/crawlpy

Primary LanguagePythonMIT LicenseMIT

CrawlPY

CrawlPY is a Python package for web scraping and YouTube video scraping.

Features

  • Web Scraping: Easily scrape web pages using requests and BeautifulSoup.
  • YouTube Scraping: Scrape YouTube videos and download them.
  • Audio Transcription: Transcribe audio from videos using Deepgram API.
  • Selenium Support: Support for websites that require JavaScript rendering.

Installation

You can install CrawlPY using pip:

pip install crawlpy

Web Scraper

Initializing the WebScraper

To start using the WebScraper, you need to create an instance of it. You can customize headers, timeout, retries, and other settings.

from pyscrapy import WebScraper

scraper = WebScraper(headers={'User-Agent': 'Mozilla/5.0'}, timeout=15, retries=5, use_selenium=False)

Fetching Page Text

You can fetch the text content of a single URL or multiple URLs. The function returns the plain text content of the web pages.

# Single URL
text = scraper.get_page_text("https://google.com")
print(text)

# Multiple URLs
texts = scraper.get_page_text(["https://google.com", "https://wikipedia.com"])
for text in texts:
    print(text)

Saving Scraped Content to a File

You can save the scraped content to a file in different formats: txt, json, or csv. You can also provide column names for the CSV format.

# Save as plain text
scraper.save_to_file("https://google.com", "output.txt", file_type='txt')

# Save as JSON
scraper.save_to_file(["https://google.com", "https://wikipedia.com"], "output.json", file_type='json')

# Save as CSV with column names
scraper.save_to_file(["https://google.com", "https://wikipedia.com"], "output.csv", file_type='csv', column_names=['Content'])

Extracting Specific HTML Tags

You can extract content from specific HTML tags. The function returns the text content of all occurrences of the specified tag.
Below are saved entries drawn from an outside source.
(* ===== verification/SyncControllerProofs.v ===== *)
(** Properties of the sync controller: which objects it works on, what it
    may write, and where it panics. *)

From S2P Require Import Prelude Effects Kube Crypto ApiTypes Meta Metadata StateStore ObjectSyncer Samples ObjectSyncerProofs.
From S2P Require Import Projection Templating Related RelatedProofs Syncer SyncerProofs Mutation Control Discovery SyncController.

Section Reconcile.
Context {J : JsonLib} {PJ : PathJSON} {T : TemplateEngine} {X : TextLib} {MR : MapRange} {K : KubeVersions}.
Context {ML : MutationLib} {Ma : Matcher}.
Context (r : Reconciler).

(** The requests before the filter: the workspace, the object and, for a
    namespace filter, its namespace. *)
Inductive inspects (request : Request) : kreq -> Prop :=
| inspects_cluster : inspects request (RGetCluster (rq_ClusterName request))
| inspects_object :
    inspects request (RGet vwClient (gvkAPIVersion (sc_remoteDummy r), gvk_kind (sc_remoteDummy r))
                        (rq_NamespacedName request))
| inspects_namespace name : inspects request (RGetNamespace vwClient name).

Definition object_read (request : Request) (obj : Unstructured) : event kube :=
  Ev (S := kube) (RGet vwClient (gvkAPIVersion (sc_remoteDummy r), gvk_kind (sc_remoteDummy r))
                    (rq_NamespacedName request)) (Ok obj).

(** The namespace that the filter sees. *)
Definition namespace_read (obj : Unstructured) (namespace : option Namespace) (tr : list (event kube)) : Prop :=
  match namespace with
  | Some ns => needsNamespace r obj = true /\ Ev (S := kube) (RGetNamespace vwClient (GetNamespace obj)) (Ok ns) ∈ tr
  | None => needsNamespace r obj = false
  end.

(** *** [Reconcile] step by step *)

Definition filtered (request : Request) (remoteObj : Unstructured) (namespace : option Namespace) : M kube bool :=
  let* include := liftO (wrapErr "failed to apply filtering rules" (objectMatchesFilter r remoteObj namespace)) in
  if (include : bool) then syncObject r (rq_ClusterName request) remoteObj else retM false.

Definition withNamespace (request : Request) (remoteObj : Unstructured) : M kube bool :=
  let* namespace :=
    if needsNamespace r remoteObj then
      let* ns := wrapM "failed to retrieve remote object's namespace"
                   (getNamespace vwClient (GetNamespace remoteObj)) in
      retM (Some ns)
    else retM None in
  filtered request remoteObj namespace.

(** What happens once the object has been read. *)
Definition outcome_of (request : Request) (tr : list (event kube)) (o : outcome bool) : Prop :=
  (Forall (inspects request) (requests tr) /\ o <> Ok true) \/
  exists tr1 tr2 obj namespace, tr = tr1 ++ tr2 /\ Forall (inspects request) (requests tr1) /\
    object_read request obj ∈ tr1 /\ GetName obj <> "" /\ namespace_read obj namespace tr1 /\
    objectMatchesFilter r obj namespace = Ok true /\
    exec (syncObject r (rq_ClusterName request) obj) tr2 o.

Lemma filtered_inv request obj namespace tr o :
  exec (filtered request obj namespace) tr o ->
  (tr = [] /\ o <> Ok true) \/
  (objectMatchesFilter r obj namespace = Ok true /\ exec (syncObject r (rq_ClusterName request) obj) tr o).
Proof.
  unfold filtered. intros H%exec_bindM_liftO_inv.
  destruct (objectMatchesFilter r obj namespace) as [[]|e|m] eqn:E; simpl in H; [by right|left..].
  - exec_step. done.
  - destruct H as [-> ->]. done.
  - destruct H as [-> ->]. done.
Qed.

Lemma withNamespace_inv request obj tr o :
  exec (withNamespace request obj) tr o ->
  (Forall (inspects request) (requests tr) /\ o <> Ok true) \/
  exists tr1 tr2 namespace, tr = tr1 ++ tr2 /\ Forall (inspects request) (requests tr1) /\
    namespace_read obj namespace tr1 /\ objectMatchesFilter r obj namespace = Ok true /\
    exec (syncObject r (rq_ClusterName request) obj) tr2 o.
Proof.
  unfold withNamespace, namespace_read. destruct (needsNamespace r obj) eqn:En; intros H.
  - apply exec_bindM_inv in H as [(t1 & t2 & ns & -> & H1 & H2)|[(e & -> & H1)|(m & -> & H1)]].
    2,3: left; split; [|done]; eapply (always_exec (S := kube)); [|exact H1];
      by unfold getNamespace; always_solve; constructor.
    repeat exec_step. unfold getNamespace in Hx. repeat exec_step.
    apply filtered_inv in H2 as [[-> Ho]|[Hf Hs]]; [left|right].
    + split; [|done]. repeat constructor.
    + eexists _, t2, (Some a). split; [done|]. repeat split; try done; [repeat constructor|by left].
  - rewrite bindM_retM in H. apply filtered_inv in H as [[-> Ho]|[Hf Hs]]; [by left|right].
    exists [], tr, None. repeat split; try done.
Qed.

Lemma Reconcile_inv request tr o :
  exec (Reconcile r request) tr o -> outcome_of request tr o.
Proof.
  unfold Reconcile. intros H.
  apply exec_bindM_inv in H as [(t1 & t2 & [] & -> & H1 & H)|[(e & -> & H1)|(m & -> & H1)]].
  2,3: left; split; [|done]; eapply (always_exec (S := kube)); [|exact H1];
    by unfold getCluster; always_solve; constructor.
  unfold getCluster in H1. repeat exec_step.
  apply exec_bindM_inv in H as [(t1 & t3 & found & -> & H1 & H)|[(e & -> & H1)|(m & -> & H1)]].
  2,3: left; split; [|done]; simpl; constructor; [constructor|]; eapply (always_exec (S := kube)); [|exact H1];
    by unfold clientGet; always_solve; constructor.
  unfold clientGet in H1. repeat exec_step.
  - destruct (decide (GetName a = "")) as [Hn|Hn].
    { rewrite bindM_retM, decide_True in H by done. repeat exec_step. left. split; [repeat constructor|done]. }
    rewrite bindM_retM, decide_False in H by done. change (exec (withNamespace request a) t3 o) in H.
    apply withNamespace_inv in H as [[Hi Ho]|(t1 & t2 & ns & -> & Hi & Hns & Hm & Hs)]; [left|right].
    + split; [|done]. simpl. repeat (constructor; [constructor|]). done.
    + eexists (_ :: _ :: t1), t2, a, ns. split; [done|]. split; [by repeat (constructor; [constructor|])|].
      split; [by right; left|]. split; [done|]. split; [|done].
      unfold namespace_read in *. destruct ns; [|done]. destruct Hns. split; [done|]. by do 2 right.
  - left. destruct (ignoreNotFound e) as [e'|] eqn:E.
    + apply exec_inv in H as [-> ->]. split; [repeat constructor|done].
    + rewrite bindM_retM in H. simpl in H. repeat exec_step. split; [repeat constructor|done].
Qed.

(** ** What the controller works on *)

(** The filter of a PublishedResource, as it is documented: the object's
    labels match one selector, the labels of its namespace the other. *)
Definition selected_by (selector : option LabelSelector) (labels : option (gmap string string)) : Prop :=
  match selector with
  | None => True
  | Some selector => exists s, LabelSelectorAsSelector selector = Ok s /\ Selector_Matches s (default ∅ labels) = true
  end.

Definition selected (obj : Unstructured) (namespace : option Namespace) : Prop :=
  match ps_Filter (pr_Spec (sc_pubRes r)) with
  | None => True
  | Some filter =>
      selected_by (f_Resource filter) (GetLabels obj) /\
      (f_Namespace filter = None \/ exists ns, namespace = Some ns /\ selected_by (f_Namespace filter) (ns_labels ns))
  end.

Lemma matchesFilter_true obj selector :
  matchesFilter obj selector = Ok true <->
  selector = None \/ exists labels, obj = Some labels /\ selected_by selector labels.
Proof.
  unfold matchesFilter, selected_by. destruct selector as [sel|]; [|naive_solver].
  destruct (LabelSelectorAsSelector sel) as [s|e|m] eqn:E; simpl; [|naive_solver..].
  destruct obj as [labels|]; [|naive_solver].
  split; [intros [= Hm]; right; naive_solver|]. intros [|(l & [= ->] & s' & [= ->] & ->)]; done.
Qed.

Lemma objectMatchesFilter_true obj namespace :
  objectMatchesFilter r obj namespace = Ok true <-> selected obj namespace.
Proof.
  unfold objectMatchesFilter, selected. destruct (ps_Filter _) as [f|]; [|done].
  assert (matchesFilter (Some (GetLabels obj)) (f_Resource f) = Ok true <-> selected_by (f_Resource f) (GetLabels obj))
    as <-.
  { rewrite matchesFilter_true. unfold selected_by. destruct (f_Resource f); naive_solver. }
  assert (matchesFilter (ns_labels <$> namespace) (f_Namespace f) = Ok true <->
    f_Namespace f = None \/ exists ns, namespace = Some ns /\ selected_by (f_Namespace f) (ns_labels ns)) as <-.
  { rewrite matchesFilter_true. destruct namespace; simpl; naive_solver. }
  destruct (matchesFilter (Some _) _) as [[]|e|m]; simpl; naive_solver.
Qed.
tags_content = scraper.get_tag_content("https://google.com", "p")
for content in tags_content:
    print(content)

Extracting Links

You can extract all the links (<a> tags) from a web page.

links = scraper.extract_links("https://example.com")
for link in links:
    print(link)

Taking Screenshots

You can take a screenshot of a web page and save it as an image file. This feature uses Selenium.

screenshot_file = scraper.take_screenshot("https://google.com", filename="screenshot.png")

Using Selenium for JavaScript-Heavy Websites

If you need to scrape content from websites that require JavaScript rendering, enable Selenium when initializing the WebScraper.

scraper = WebScraper(use_selenium=True)

# Now all scraping functions will use Selenium
text = scraper.get_page_text("https://example.com")
print(text)

YouTube Scraper

The YouTube scraper in CrawlPy allows you to download YouTube videos and transcribe their audio content using the Deepgram API. To use this functionality, ensure you have set up your environment with the required API keys.

Prerequisites

Install Dependencies:

pip install crawlpy

Set Up Environment Variables:

You need to set up your Deepgram API key as an environment variable. Create a .env file in your project directory and add your API key:

DEEPGRAM_API_KEY=your_deepgram_api_key

or add an environment variable into your code space

import os

os.environ["DEEPGRAM_API_KEY"] = deepgram_api_key

Initializing the YouTube Scraper

To use the YouTube scraper, you need to create an instance of the YouTubeScraper class.

from crawlpy import YouTubeScraper

youtube_scraper = YouTubeScraper()

Downloading YouTube Videos

You can download a YouTube video by providing its URL.

video_url = "https://www.youtube.com/watch?v=oHg5SJYRHA0"
file_path = youtube_scraper.download_video(video_url)
print(f"Video downloaded to {file_path}")

Transcribing YouTube Videos

You can transcribe the audio content of a YouTube video. The transcriber function can take either a URL or the path to a previously downloaded video file.

# Transcribe using a video URL
transcript = youtube_scraper.transcribe_video(video_url)
print("Transcript:", transcript)

# Optionally, save the transcript to a file
transcript = youtube_scraper.transcribe_video(video_url, save=True, filename="transcript.txt")
print(f"Transcript saved to {transcript}")

License

This project is licensed under the MIT License - see the LICENSE file for details.